TASK BRIEF → In the entries that follow, find each line with the word "verification" and copy it.

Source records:
(* ===== verification/Operator.v ===== *)
(** * Operator: reading a command's durable state ([operator.rs])

    The PostgreSQL kit is an argument: [OwnedPostgres::prepare], and [SchemaOperator] with its
    [connect], [setup] and [upgrade]. *)
From S2P Require Import Prelude Text Platform Secret Database Effects.

Open Scope string_scope.
Open Scope list_scope.
Open Scope Z_scope.
Open Scope result_scope.

Record ServiceAccountCommandStatus := {
  op_status : string; op_created_at : time; op_updated_at : time; op_completed_at : option time }.

Inductive ServiceAccountOperatorError :=
  | InvalidCommandReference
  | OperatorDatabase (source : sqlx_Error)
  | OperatorPlan (source : string)
  | OperatorPostgres (source : string).

(** [ServiceAccountCommandStatus::requires_issuer_reconciliation]. *)
Definition requires_issuer_reconciliation (self : ServiceAccountCommandStatus) : bool :=
  String.eqb (op_status self) "issuing".

Definition command_status (m : CommandRec) : ServiceAccountCommandStatus := {|
  op_status := m_status m; op_created_at := m_created_at m; op_updated_at := m_updated_at m;
  op_completed_at := m_completed_at m |}.

(** SELECT ... fetched with [fetch_optional]. *)
Definition select_command_status (key : command_key) : Stmt (option ServiceAccountCommandStatus) :=
  λ _ db, Ok (command_status <$> commands db !! key, db).

(** The driver's error inside an access error: this tool adds no operation label. *)
Definition sqlx_source (e : PluginError.t) : sqlx_Error :=
  match e with
  | PluginError.Database _ source => source
  | other => SqlxOther (PluginError.to_string other)
  end.

Section operator.
Context `{Platform}.

Definition inspect_command (prepare : string → string → result unit string)
    (database_url schema caller operation idempotency_key : string) :
    prog (result (option ServiceAccountCommandStatus) ServiceAccountOperatorError) :=
  if negb (valid_caller caller) || negb (valid_authority operation 64)
     || negb (valid_authority idempotency_key 128)
  then Ret (Err InvalidCommandReference) else
  match schema_plan_new schema with
  | Err e => Ret (Err (OperatorPlan e))
  | Ok _ =>
  match prepare database_url schema with
  | Err e => Ret (Err (OperatorPostgres e))
  | Ok _ =>
  pbind (sql (execute_pool "inspect command"
                (select_command_status (caller, operation, idempotency_key))))
    (λ result, Ret (map_err (λ e, OperatorDatabase (sqlx_source e)) result))
  end end.

(** [setup] and [upgrade]: a schema plan, then one operation of the kit on a connection. *)
Definition setup {SchemaOperator SetupOutcome}
    (connect : string → string → result SchemaOperator string)
    (run_setup : SchemaOperator → result SetupOutcome string) (database_url schema : string) :
    result SetupOutcome ServiceAccountOperatorError :=
  let? _ := map_err OperatorPlan (schema_plan_new schema) in
  let? operator := map_err OperatorPostgres (connect database_url schema) in
  map_err OperatorPostgres (run_setup operator).

Definition upgrade {SchemaOperator UpgradeOutcome}
    (connect : string → string → result SchemaOperator string)
    (run_upgrade : SchemaOperator → result UpgradeOutcome string) (database_url schema : string) :
    result UpgradeOutcome ServiceAccountOperatorError :=
  let? _ := map_err OperatorPlan (schema_plan_new schema) in
  let? operator := map_err OperatorPostgres (connect database_url schema) in
  map_err OperatorPostgres (run_upgrade operator).

(** Neither connects for a schema that the plan refuses. *)
Lemma unsafe_schema_refused {S O} connect (run : S → result O string) url schema e :
  schema_plan_new schema = Err e →
  setup connect run url schema = Err (OperatorPlan e)
  ∧ upgrade connect run url schema = Err (OperatorPlan e).
Proof. intros E. unfold setup, upgrade. by rewrite E. Qed.

(** An inspection changes nothing and reports the command's row. *)
Lemma inspect_command_inv w n prepare url schema caller op key db x db' t :
  runs w n (inspect_command prepare url schema caller op key) db x db' t →
  (db' = db ∧ t = [] ∧ ∃ e, x = Err e)
  ∨ (db' = w_others w n db ∧ t = [EvSql db' db']
     ∧ ∀ o, x = Ok o → o = command_status <$> commands db' !! (caller, op, key)).
Proof.
  unfold inspect_command. destruct (_ || _).
  { intros (-> & -> & ->)%runs_ret. left. eauto. }
  destruct (schema_plan_new schema) as [u|e]; [|intros (-> & -> & ->)%runs_ret; left; by eauto].
  destruct (prepare url schema) as [v|e]; [|intros (-> & -> & ->)%runs_ret; left; by eauto].
  unfold sql, runs. simpl. unfold run_tx, execute_pool. simpl.
  destruct (tx_fault (w_tx w n) 0) as [[d [|]]|]; simpl; intros [= <- <- <-]; right;
    (split; [done|]; split; [done|]); intros o Ho; by simplify_eq/=.
Qed.
End operator.
(* ===== verification/Redaction.v ===== *)
(** * Redaction: what [Debug] prints

    Every type that holds a secret, a credential, a verifier or key material implements
    [std::fmt::Debug] by hand.  An implementation is modelled by the calls it makes on the
    formatter, so that what holds of them holds of the compact and of the pretty form. *)
From S2P Require Import Prelude Text Platform Contract Secret Config Database Effects Storage.
From S2P Require Import Authorization.

Open Scope string_scope.
Open Scope list_scope.
Open Scope Z_scope.

(** ** The formatter

    [debug_struct] and [debug_tuple] with their fields, ended by [finish] or by
    [finish_non_exhaustive]; [write_str]; and the values that the standard library prints. *)
Inductive formatted :=
  | WriteStr (s : string)
  | DebugStr (s : string)
  | DebugBool (b : bool)
  | DebugInteger (z : Z)
  | DebugTime (t : time)
  | DebugTuple (name : string) (fields : list formatted)
  | DebugStruct (name : string) (fields : list (string * formatted)) (exhaustive : bool).

Class Debug (A : Type) := fmt : A → formatted.

#[export] Instance fmt_string : Debug string := DebugStr.
#[export] Instance fmt_bool : Debug bool := DebugBool.
#[export] Instance fmt_integer : Debug Z := DebugInteger.
#[export] Instance fmt_option {A} `{!Debug A} : Debug (option A) := λ o,
  match o with Some x => DebugTuple "Some" [fmt x] | None => WriteStr "None" end.
#[export] Instance fmt_result {A E} `{!Debug A, !Debug E} : Debug (result A E) := λ r,
  match r with Ok x => DebugTuple "Ok" [fmt x] | Err e => DebugTuple "Err" [fmt e] end.
Definition redacted_text : formatted := fmt "<redacted>".

(** ** The contracts *)

#[export] Instance fmt_status : Debug ServiceAccountStatus := λ s,
  match s with Active => WriteStr "Active" | Revoked => WriteStr "Revoked" end.

#[export] Instance fmt_summary : Debug ServiceAccountSummary := λ s,
  DebugStruct "ServiceAccountSummary" [
    ("created_at", fmt (s_created_at s));
    ("credential_expires_at", fmt (s_credential_expires_at s));
    ("name", fmt (s_name s));
    ("organization_id", fmt (s_organization_id s));
    ("revision", fmt (s_revision s));
    ("revoked_at", fmt (s_revoked_at s));
    ("rotated_at", fmt (s_rotated_at s));
    ("service_account_id", fmt (s_service_account_id s));
    ("status", fmt (s_status s));
    ("subject", fmt (s_subject s))] true.

#[export] Instance fmt_create_response : Debug CreateServiceAccountResponse := λ r,
  DebugStruct "CreateServiceAccountResponse" [
    ("account", fmt (created_account r));
    ("created", fmt (created r));
    ("secret", redacted_text)] true.

#[export] Instance fmt_rotate_response : Debug RotateServiceAccountSecretResponse := λ r,
  DebugStruct "RotateServiceAccountSecretResponse" [
    ("account", fmt (rotated_account r));
    ("rotated", fmt (rotated r));
    ("secret", redacted_text)] true.

#[export] Instance fmt_exchange_request : Debug ExchangeServiceAccountSecretRequest := λ r,
  DebugStruct "ExchangeServiceAccountSecretRequest" [
    ("idempotency_key", fmt (exchange_idempotency_key r));
    ("secret", redacted_text)] true.

#[export] Instance fmt_exchange_response : Debug ExchangeServiceAccountSecretResponse := λ r,
  DebugStruct "ExchangeServiceAccountSecretResponse" [
    ("credential", redacted_text);
    ("expires_at", fmt (x_expires_at r));
    ("organization_id", fmt (x_organization_id r));
    ("service_account_id", fmt (x_service_account_id r));
    ("session_id", fmt (x_session_id r));
    ("subject", fmt (x_subject r))] true.

(** ** The plug-in *)

#[export] Instance fmt_claim : Debug CommandClaim := λ c,
  match c with
  | Claimed => WriteStr "Claimed"
  | CompletedSuccess _ _ => DebugStruct "CompletedSuccess" [("receipt", redacted_text)] true
  | CompletedError code => DebugTuple "CompletedError" [fmt code]
  | Conflict => WriteStr "Conflict"
  | InProgress => WriteStr "InProgress"
  end.

#[export] Instance fmt_credential_row : Debug CredentialRow := λ k,
  DebugStruct "CredentialRow" [
    ("credential_id", fmt (k_credential_id k));
    ("service_account_id", fmt (k_service_account_id k));
    ("organization_id", fmt (k_organization_id k));
    ("subject", fmt (k_subject k));
    ("account_status", fmt (k_account_status k));
    ("verifier", redacted_text);
    ("valid_from", DebugTime (k_valid_from k));
    ("valid_until", DebugTime (k_valid_until k));
    ("revoked_at", match k_revoked_at k with
                   | Some t => DebugTuple "Some" [DebugTime t]
                   | None => WriteStr "None"
                   end)] true.

(** The cipher is its key, a byte string: no instance, or every string would print like this. *)
Definition fmt_receipt_cipher (_ : ReceiptCipher) : formatted := WriteStr "ReceiptCipher(<redacted>)".

#[export] Instance fmt_credential_secret : Debug CredentialSecret := λ c,
  DebugStruct "CredentialSecret" [
    ("credential_id", fmt (cs_credential_id c)); ("wire", redacted_text)] true.

Section plugin.
Context `{Platform}.

(** The schema name belongs to the connection pool. *)
Definition fmt_active (schema : string) (a : ActiveServiceAccount) : formatted :=
  DebugStruct "ActiveServiceAccount" [
    ("schema", fmt schema);
    ("directory_provider", fmt (directory_provider (config a)));
    ("pepper", redacted_text);
    ("receipt_cipher", fmt_receipt_cipher (receipt_cipher a));
    ("dummy_verifier", redacted_text)] false.

(** The configuration belongs to the instance, active or not. *)
Definition fmt_plugin (configured : ServiceAccountConfig) (p : ServiceAccountPlugin) : formatted :=
  DebugStruct "ServiceAccountPlugin" [
    ("active", fmt (match active_cell p with Some _ => true | None => false end));
    ("management_caller_count", fmt (Z.of_nat (length (management_callers configured))));
    ("authentication_caller_count", fmt (Z.of_nat (length (authentication_callers configured))))]
    false.

(** ** Redaction *)

(** Two values that differ at most in what must not be printed. *)
Class Confidential (A : Type) := same_public : A → A → Prop.
Arguments same_public {A _} _ _.

#[export] Instance create_response_confidential : Confidential CreateServiceAccountResponse := λ r s,
  created_account r = created_account s ∧ created r = created s.
#[export] Instance rotate_response_confidential : Confidential RotateServiceAccountSecretResponse := λ r s,
  rotated_account r = rotated_account s ∧ rotated r = rotated s.
#[export] Instance exchange_request_confidential : Confidential ExchangeServiceAccountSecretRequest := λ r s,
  exchange_idempotency_key r = exchange_idempotency_key s.
#[export] Instance exchange_response_confidential : Confidential ExchangeServiceAccountSecretResponse := λ r s,
  (x_expires_at r, x_organization_id r, x_service_account_id r, x_session_id r, x_subject r)
  = (x_expires_at s, x_organization_id s, x_service_account_id s, x_session_id s, x_subject s).
#[export] Instance claim_confidential : Confidential CommandClaim := λ c d,
  match c, d with CompletedSuccess _ _, CompletedSuccess _ _ => True | _, _ => c = d end.
#[export] Instance credential_row_confidential : Confidential CredentialRow := λ k l,
  ∃ verifier, l = {|
    k_credential_id := k_credential_id k; k_service_account_id := k_service_account_id k;
    k_organization_id := k_organization_id k; k_subject := k_subject k;
    k_account_status := k_account_status k; k_verifier := verifier;
    k_valid_from := k_valid_from k; k_valid_until := k_valid_until k;
    k_revoked_at := k_revoked_at k |}.
#[export] Instance credential_secret_confidential : Confidential CredentialSecret := λ c d,
  cs_credential_id c = cs_credential_id d.
#[export] Instance result_confidential {A E} `{!Confidential A} : Confidential (result A E) := λ r s,
  match r, s with Ok x, Ok y => same_public x y | Err e, Err f => e = f | _, _ => False end.

(** The output tells exactly the public part. *)
Class Redacts (A : Type) `{!Confidential A, !Debug A} : Prop :=
  redacts (x y : A) : fmt x = fmt y ↔ same_public x y.

#[export] Instance fmt_string_inj : Inj (=) (=) (fmt (A := string)).
Proof. intros x y E. by injection E. Qed.
#[export] Instance fmt_bool_inj : Inj (=) (=) (fmt (A := bool)).
Proof. intros x y E. by injection E. Qed.
#[export] Instance fmt_option_inj {A} `{!Debug A, !Inj (=) (=) (fmt (A := A))} :
  Inj (=) (=) (fmt (A := option A)).
Proof. intros [x|] [y|] E; [|done..]. injection E as ->%(inj fmt). done. Qed.
#[export] Instance fmt_status_inj : Inj (=) (=) (fmt (A := ServiceAccountStatus)).
Proof. by intros [] []. Qed.

(** What two equal outputs say about their fields. *)
Ltac read_output E :=
  injection E; clear E; intros;
  repeat match goal with H : fmt _ = fmt _ |- _ => apply (inj fmt) in H end; subst.

#[export] Instance fmt_summary_inj : Inj (=) (=) (fmt (A := ServiceAccountSummary)).
Proof. intros [] [] E. by read_output E. Qed.

#[export] Instance create_response_redacts : Redacts CreateServiceAccountResponse.
Proof.
  intros r s. split; [|destruct r, s; intros [Ha Hc]; simpl in *; by subst].
  destruct r as [[] ? ?], s as [[] ? ?]. intros E. read_output E. by repeat split.
Qed.
#[export] Instance rotate_response_redacts : Redacts RotateServiceAccountSecretResponse.
Proof.
  intros r s. split; [|destruct r, s; intros [Ha Hc]; simpl in *; by subst].
  destruct r as [[] ? ?], s as [[] ? ?]. intros E. read_output E. by repeat split.
Qed.
#[export] Instance exchange_request_redacts : Redacts ExchangeServiceAccountSecretRequest.
Proof.
  intros [] []. split; [intros E; read_output E; by repeat split|]. intros Hk.
  unfold same_public, exchange_request_confidential in Hk. simpl in *. by subst.
Qed.
#[export] Instance exchange_response_redacts : Redacts ExchangeServiceAccountSecretResponse.
Proof. intros [] []. split; [intros E; read_output E; by repeat split|]. intros [=]. simpl in *. by subst. Qed.
#[export] Instance claim_redacts : Redacts CommandClaim.
Proof.
  intros [] []; split; try done; [intros E; read_output E; by repeat split|]. by intros [= ->].
Qed.
#[export] Instance credential_row_redacts : Redacts CredentialRow.
Proof.
  intros [] []. split; [|by intros [v ->]]. intros E.
  assert (k_revoked_at = k_revoked_at0) as Hr.
  { injection E. intros Hr _ _ _ _ _ _. by destruct k_revoked_at, k_revoked_at0; simplify_eq/=. }
  read_output E. by eexists.
Qed.
#[export] Instance credential_secret_redacts : Redacts CredentialSecret.
Proof.
  intros [] []. split; [intros E; read_output E; by repeat split|]. intros Hk.
  unfold same_public, credential_secret_confidential in Hk. simpl in *. by subst.
Qed.

(** The answers of a handler, as a log line would print them. *)
#[export] Instance result_redacts {A E} `{Redacts A, !Debug E, !Inj (=) (=) (fmt (A := E))} :
  Redacts (result A E).
Proof.
  intros [x|e] [y|f]; try done; unfold same_public, result_confidential.
  - rewrite <-(redacts x y). split; intros E1; [by injection E1|]. unfold fmt, fmt_result. by rewrite E1.
  - split; [intros E1; injection E1; by intros ->%(inj fmt)|by intros ->].
Qed.

(** C33: two values of a secret-bearing type print the same Debug output exactly when they agree
    on everything but the secret, credential, verifier, key material or receipt; the same holds
    for the answers of create, rotate_secret and exchange_secret as a whole, and the plug-in
    prints only whether it is active and how many callers are configured. *)
Theorem debug_output_hides_secrets {E F} `{!Debug E, !Debug F}
    `{!Inj (=) (=) (fmt (A := E)), !Inj (=) (=) (fmt (A := F))} :
  Redacts (result (result CreateServiceAccountResponse E) F)
  ∧ Redacts (result (result RotateServiceAccountSecretResponse E) F)
  ∧ Redacts (result (result ExchangeServiceAccountSecretResponse E) F)
  ∧ Redacts ExchangeServiceAccountSecretRequest
  ∧ Redacts CommandClaim ∧ Redacts CredentialRow ∧ Redacts CredentialSecret
  ∧ (∀ schema schema' a b, fmt_active schema a = fmt_active schema' b ↔
       schema = schema' ∧ directory_provider (config a) = directory_provider (config b))
  ∧ (∀ configured configured' p q, fmt_plugin configured p = fmt_plugin configured' q ↔
       (is_Some (active_cell p) ↔ is_Some (active_cell q))
       ∧ length (management_callers configured) = length (management_callers configured')
       ∧ length (authentication_callers configured) = length (authentication_callers configured')).
Proof.
  split_and!; try apply _.
  - intros schema schema' a b. split; [intros Eq; by read_output Eq|].
    intros [-> Hd]. unfold fmt_active. by rewrite Hd.
  - intros configured configured' p q. unfold fmt_plugin. split.
    + intros Eq. read_output Eq. split_and!; try lia.
      by destruct (active_cell p), (active_cell q).
    + intros (Ha & -> & ->).
      destruct (active_cell p) as [a|], (active_cell q) as [b|]; try done; exfalso.
      * by destruct (proj1 Ha (ex_intro _ a eq_refl)).
      * by destruct (proj2 Ha (ex_intro _ b eq_refl)).
Qed.
End plugin.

OUTPUT BELOW →
(* ===== verification/Operator.v ===== *)
(* ===== verification/Redaction.v ===== *)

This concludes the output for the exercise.